Dr. McCrae's study explores why patients with PNH are at increased risk for the development of thrombosis, or blood clots, that may affect arteries or veins and cause events such as pulmonary emboli or stroke.
One mechanism that may contribute to the development of thrombosis in PNH is the formation of microparticles. Microparticles are small cell-derived membrane fragments that are constitutively released from cells, but released in increased amounts as a consequence of cellular activation or damage. Several studies have reported that elevated levels of microparticles circulate in patients with PNH. Unlike previous studies, we are examining the levels of circulating microparticles in freshly-obtained blood samples (within two hours of sample collection) from patients with PNH. This is important as we have found that freeze/thawing of microparticles can significantly and unpredictably alter microparticle levels compared to fresh samples. To date, we have examined the microparticle levels in eleven PNH patients and 29 normal controls. We have analyzed the levels of circulating endothelial cell, platelet, monocyte, and red blood cell-derived microparticles and also examined whether these microparticles express tissue factor.

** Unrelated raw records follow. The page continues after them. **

(* ===== verification/StoreLoop.v ===== *)
(** * The truncation loop

    Models [truncationLoop], [sendTruncationCompleted],
    [WaitForTruncationToComplete] and [registerMetrics] of
    internal/cache/store/store.go, and the goroutine that [NewStore] starts.  A run
    is a sequence of truncations, of the store's other operations and of calls that
    wait; what may happen within a truncation is in StoreConcurrent.v.

    [truncationCompleted] is unbuffered: a send that does not block reaches the
    receiver that waits the longest, if there is one.  Times are readings of the
    monotonic clock that the timer goes by, in nanoseconds; [now] is the wall
    clock's. *)

From S2P Require Import Prelude AvlTree Envelope ExpirationHeap Store StoreInv StoreTruncate StoreGet StoreRefine.

(** ** Metrics *)
Inductive metric_kind := Counter | Gauge (unit : option string).
Record metric := mkMetric { metric_name : string; kind : metric_kind }.

Definition registerMetrics : list metric :=
  [mkMetric "log_cache_expired" Counter;
   mkMetric "log_cache_cache_period" (Gauge (Some "milliseconds"));
   mkMetric "log_cache_ingress" Counter;
   mkMetric "log_cache_egress" Counter;
   mkMetric "log_cache_store_size" (Gauge (Some "entries"));
   mkMetric "log_cache_truncation_duration" (Gauge (Some "milliseconds"));
   mkMetric "log_cache_memory_utilization" (Gauge (Some "percentage"))].

(** ** The loop *)
(** The goroutines that receive from [truncationCompleted], oldest first, what
    earlier ones received, and when the timer fires. *)
Record loop := mkLoop {
  running : Store;
  waiters : list nat;
  told : list (nat * bool);
  due : Z;
  truncationDuration : Z;
}.

Definition WaitForTruncationToComplete (g : nat) (l : loop) : loop :=
  mkLoop (running l) (waiters l ++ [g]) (told l) (due l) (truncationDuration l).

Definition sendTruncationCompleted (status : bool) (l : loop) : loop :=
  match waiters l with
  | [] => l
  | g :: gs => mkLoop (running l) gs (told l ++ [(g, status)]) (due l) (truncationDuration l)
  end.

(** One turn of the loop: what the consultant says, the sources in the order of
    the [Range], and the readings of the clocks. *)
Record turn := mkTurn {
  quantity : Z → Z;
  order : list (string * nat);
  now : Z;
  startTime : Z;
  reset : Z;
  measured : Z;
}.

Definition set_running (s : Store) (l : loop) : loop :=
  mkLoop s (waiters l) (told l) (due l) (truncationDuration l).
Definition Reset (runInterval at_ : Z) (l : loop) : loop :=
  mkLoop (running l) (waiters l) (told l) (at_ + runInterval) (truncationDuration l).
Definition set_duration (d : Z) (l : loop) : loop :=
  mkLoop (running l) (waiters l) (told l) (due l) d.

Definition truncationLoop (runInterval : Z) (t : turn) (l : loop) : outcome loop :=
  '(s, status) ← truncate (quantity t) (running l) (order t) (now t);
  let l := sendTruncationCompleted status (set_running s l) in
  let l := Reset runInterval (reset t) l in
  Done (set_duration (Z.quot (measured t - startTime t) 1000000) l).

(** The loop of a new store waits for its interval once. *)
Definition started (maxPerSource truncationInterval prunesPerGC at_ : Z) : loop :=
  mkLoop (NewStore maxPerSource prunesPerGC) [] [] (at_ + truncationInterval) 0.

Inductive action :=
| Turn (t : turn)
| Operation (ev : event)
| Wait (g : nat).

Definition perform (runInterval : Z) (l : loop) (a : action) : outcome loop :=
  match a with
  | Turn t => truncationLoop runInterval t l
  | Operation ev => s ← exec (running l) ev; Done (set_running s l)
  | Wait g => Done (WaitForTruncationToComplete g l)
  end.

(** A turn runs once the timer has fired; the clock does not go back. *)
Definition on_time (t : turn) (l : loop) : Prop :=
  due l ≤ startTime t ∧ startTime t ≤ reset t ∧ reset t ≤ measured t.

Definition valid_action (l : loop) (a : action) : Prop :=
  match a with
  | Turn t => order t ≡ₚ map_to_list (storageIndex (running l)) ∧ on_time t l
  | Operation ev => valid_event (running l) ev
  | Wait _ => True
  end.

#[export] Instance known_type_dec t : Decision (∀ n, t ≠ EnvelopeType_other n).
Proof. refine (match t with EnvelopeType_other n => right (λ H, H n eq_refl) | _ => left _ end); done. Defined.
#[export] Instance valid_event_dec s ev : Decision (valid_event s ev).
Proof.
  destruct ev as [| |? ? ? [types|]|]; unfold valid_event, fresh_put, known_types; apply _.
Defined.
#[export] Instance valid_action_dec l a : Decision (valid_action l a).
Proof. destruct a; unfold valid_action, on_time; apply _. Defined.

Inductive runs (runInterval : Z) : loop → list action → loop → Prop :=
| runs_nil l : runs runInterval l [] l
| runs_cons l a l' acts l'' :
    valid_action l a → perform runInterval l a = Done l' → runs runInterval l' acts l'' →
    runs runInterval l (a :: acts) l''.

Definition turns (acts : list action) : list turn :=
  omap (λ a, match a with Turn t => Some t | _ => None end) acts.

Definition waits (acts : list action) : list nat :=
  omap (λ a, match a with Wait g => Some g | _ => None end) acts.

(** ** Lemmas *)

(** Every call that ever waited, in order: the answered ones first. *)
Definition callers (l : loop) : list nat := (told l).*1 ++ waiters l.

Lemma send_callers status l : callers (sendTruncationCompleted status l) = callers l.
Proof.
  unfold callers, sendTruncationCompleted. destruct (waiters l) as [|g gs] eqn:E; simpl; rewrite ?E; [done|].
  by rewrite fmap_app, <- (assoc_L (++)).
Qed.

(** What a turn leaves, from what the truncation did. *)
Lemma truncationLoop_Done runInterval t l l' : truncationLoop runInterval t l = Done l' →
  ∃ status, truncate (quantity t) (running l) (order t) (now t) = Done (running l', status) ∧
    callers l' = callers l ∧ waiters l' = tail (waiters l) ∧
    told l' = told l ++ ((λ g, (g, status)) <$> take 1 (waiters l)) ∧
    due l' = reset t + runInterval.
Proof.
  unfold truncationLoop. intros ([s status]&E&[= <-])%bind_Done. exists status. rewrite E.
  unfold sendTruncationCompleted, callers. simpl.
  destruct (waiters l) as [|g gs] eqn:Ew; simpl; rewrite ?Ew, ?app_nil_r; [done|].
  by rewrite fmap_app, <- (assoc_L (++)).
Qed.

Lemma truncate_exec quantity s order now s' b :
  truncate quantity s order now = Done (s', b) → exec s (ETruncate quantity order now) = Done s'.
Proof. intros E. simpl. by rewrite E. Qed.

(** The store of the loop is one that the operations reach. *)
Lemma perform_reach max prunes n runInterval l a l' :
  reach max prunes n (running l) → valid_action l a → perform runInterval l a = Done l' →
  ∃ m, (m ≤ S n)%nat ∧ reach max prunes m (running l').
Proof.
  intros Hr Hv. destruct a as [t|ev|g]; simpl in *.
  - intros (status&E%truncate_exec&_)%truncationLoop_Done. exists (S n). split; [lia|].
    eapply reach_step; [done| |exact E]. apply Hv.
  - intros (s&E&[= <-])%bind_Done. exists (S n). split; [lia|]. by eapply reach_step.
  - intros [= <-]. exists n. split; [lia|done].
Qed.

Lemma perform_callers runInterval l a l' :
  perform runInterval l a = Done l' → callers l' = callers l ++ waits [a].
Proof.
  destruct a as [t|ev|g]; simpl.
  - intros (status&_&->&_)%truncationLoop_Done. by rewrite app_nil_r.
  - intros (s&_&[= <-])%bind_Done. by rewrite app_nil_r.
  - intros [= <-]. unfold callers. simpl. by rewrite (assoc_L (++)).
Qed.

Lemma runs_callers runInterval l acts l' : runs runInterval l acts l' →
  callers l' = callers l ++ waits acts.
Proof.
  induction 1 as [l|l a l' acts l'' _ E _ IH]; [by rewrite app_nil_r|].
  rewrite IH, (perform_callers _ _ _ _ E), <- (assoc_L (++)). unfold waits. by rewrite <- omap_app.
Qed.

Lemma runs_reach max prunes runInterval l acts l' : runs runInterval l acts l' →
  ∀ n, reach max prunes n (running l) →
  ∃ m, (m ≤ n + length acts)%nat ∧ reach max prunes m (running l').
Proof.
  induction 1 as [l|l a l' acts l'' Hv E _ IH]; intros n Hn; [exists n; split; [simpl; lia|done]|].
  destruct (perform_reach _ _ _ _ _ _ _ Hn Hv E) as (m&Hm&Hr).
  destruct (IH m Hr) as (k&Hk&Hr'). exists k. split; [simpl; lia|done].
Qed.

(** Only a turn moves the timer, and by at least the interval. *)
Lemma runs_paced runInterval l acts l' : 0 ≤ runInterval → runs runInterval l acts l' →
  ∀ k t, turns acts !! k = Some t → due l + Z.of_nat k * runInterval ≤ startTime t.
Proof.
  intros Hi. induction 1 as [l|l a l' acts l'' Hv E _ IH]; intros k t Hk; [done|].
  destruct a as [u|ev|g]; simpl in E, Hv, Hk.
  - apply truncationLoop_Done in E as (_&_&_&_&_&E). destruct Hv as (_&Hs&Hr&_).
    destruct k as [|k]; simpl in Hk; [injection Hk as <-; lia|].
    specialize (IH k t Hk). rewrite E in IH. lia.
  - apply bind_Done in E as (s&_&[= <-]). by apply IH.
  - injection E as <-. by apply IH.
Qed.

(** The calls that wait are told one a turn. *)
Lemma runs_told runInterval l acts l' : runs runInterval l acts l' →
  ∀ p g, waiters l !! p = Some g → (p < length (turns acts))%nat → g ∈ (told l').*1.
Proof.
  assert (∀ l acts l', runs runInterval l acts l' → ∀ g, g ∈ (told l).*1 → g ∈ (told l').*1) as Hkeep.
  { induction 1 as [|l1 a l2 acts' l3 _ E _ IH]; [done|]. intros g Hg. apply IH.
    destruct a as [t|ev|g']; simpl in E.
    - apply truncationLoop_Done in E as (status&_&_&_&->&_). rewrite fmap_app. set_solver.
    - by apply bind_Done in E as (s&_&[= <-]).
    - by injection E as <-. }
  induction 1 as [l|l a l' acts l'' Hv E Hruns IH]; intros p g Hp Hlen; [simpl in Hlen; lia|].
  destruct a as [t|ev|g']; simpl in E, Hlen.
  - apply truncationLoop_Done in E as (status&_&_&Ew&Et&_).
    destruct (waiters l) as [|g0 gs]; [done|]. destruct p as [|p]; simpl in Hp.
    + injection Hp as ->. eapply Hkeep; [done|]. rewrite Et, fmap_app. set_solver.
    + apply (IH p); [by rewrite Ew|simpl in Hlen; lia].
  - apply bind_Done in E as (s&_&[= <-]). by apply (IH p).
  - injection E as <-. apply (IH p); [|done]. simpl. by apply lookup_app_l_Some.
Qed.

(** ** The loop *)


(** ** A run: two calls wait; of two envelopes one is removed, then nothing *)
Definition demo_started : loop := started 10 1000 3 0.
Definition demo_turn (q at_ : Z) (order : list (string * nat)) : turn :=
  mkTurn (λ _, q) order 60 at_ (at_ + 5) (at_ + 6).
Definition demo_acts : list action :=
  [Operation (EPut 50 (demo_log 7) "a"); Operation (EPut 51 (demo_log 8) "b"); Wait 1; Wait 2;
   Turn (demo_turn 1 1000 [("a"%string, 0%nat); ("b"%string, 1%nat)])].

Fixpoint run_all (runInterval : Z) (l : loop) (acts : list action) : option loop :=
  match acts with
  | [] => Some l
  | a :: acts =>
      if decide (valid_action l a) then
        match perform runInterval l a with Done l => run_all runInterval l acts | Panic => None end
      else None
  end.
Lemma run_all_runs runInterval l acts l' : run_all runInterval l acts = Some l' → runs runInterval l acts l'.
Proof.
  revert l. induction acts as [|a acts IH]; intros l; simpl; [intros [= <-]; constructor|].
  destruct (decide _); [|done]. destruct (perform _ _ _) eqn:E; [|done]. intros. econstructor; eauto.
Qed.

Definition demo_loop : loop := default demo_started (run_all 1000 demo_started demo_acts).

Our preliminary studies suggest that red blood cell-derived microparticle and tissue factor levels may be higher in PNH patients compared to normal controls. The endothelial cell, platelet, and monocyte-derived microparticle levels do not appear significantly different from control levels. This is an unexpected finding, but must be considered in light of the fact that all but one of our PNH patients have been treated with eculizumab (Soliris®), which would be expected to prevent complement-mediated cellular damage and minimize microparticle release. It is indeed interesting that in many several PNH patients, microparticle numbers appear lower than the levels detected in normal controls. We hypothesize that this is due to the fact that the alternative pathway (AP) of complement activation is constantly activated even in normal individuals, and inhibition of this pathway by eculizumab actually reduces AP activation to a level below that in control patients. Further analysis and collection of samples, as originally proposed, is needed to refine these conclusions.
We are also currently examining whether circulating microparticles in PNH patients express tissue factor. Tissue factor plays a critical role in the initiation of coagulation and thrombosis. During the past year, we have developed methodology for measuring tissue factor on microparticles. Preliminary data suggests that tissue factor is indeed expressed in the circulating microparticles. We predict that patients with the highest microparticle tissue factor expression will be at greatest risk for the development of thrombosis. It is possible that measurements of this nature may be of use in dictating dosing intervals of eculizumab. Again, further analysis is warranted before conclusions can be drawn.
Originally from Maine, Dr. McCrae earned his undergraduate degree from Dartmouth College and his MD degree from Duke University. After his residency in Internal Medicine at Duke, Dr. McCrae completed his fellowship in Hematology/Oncology at the University of Pennsylvania. During this time, he did a postdoctoral research fellowship that initiated his interest in studying the biology behind antiphospholipid syndrome (APS), a clinical disorder characterized by blood clotting in both arteries and veins and recurrent fetal loss. Today, his laboratory continues research in that area, as well as in the function of a protein called kininogen, which has a known role in the pathway that controls blood clotting. Subsequent studies have shown that kininogen also plays a role in regulating angiogenesis, a process through which new blood vessels are formed. Altogether, Dr. McCrae's research focuses not only on factors involved in blood biology, but also on the cells that line blood vessels. His dual role as physician and as a researcher gives him a unique perspective on how biology of the blood and related systems influence human health and disease.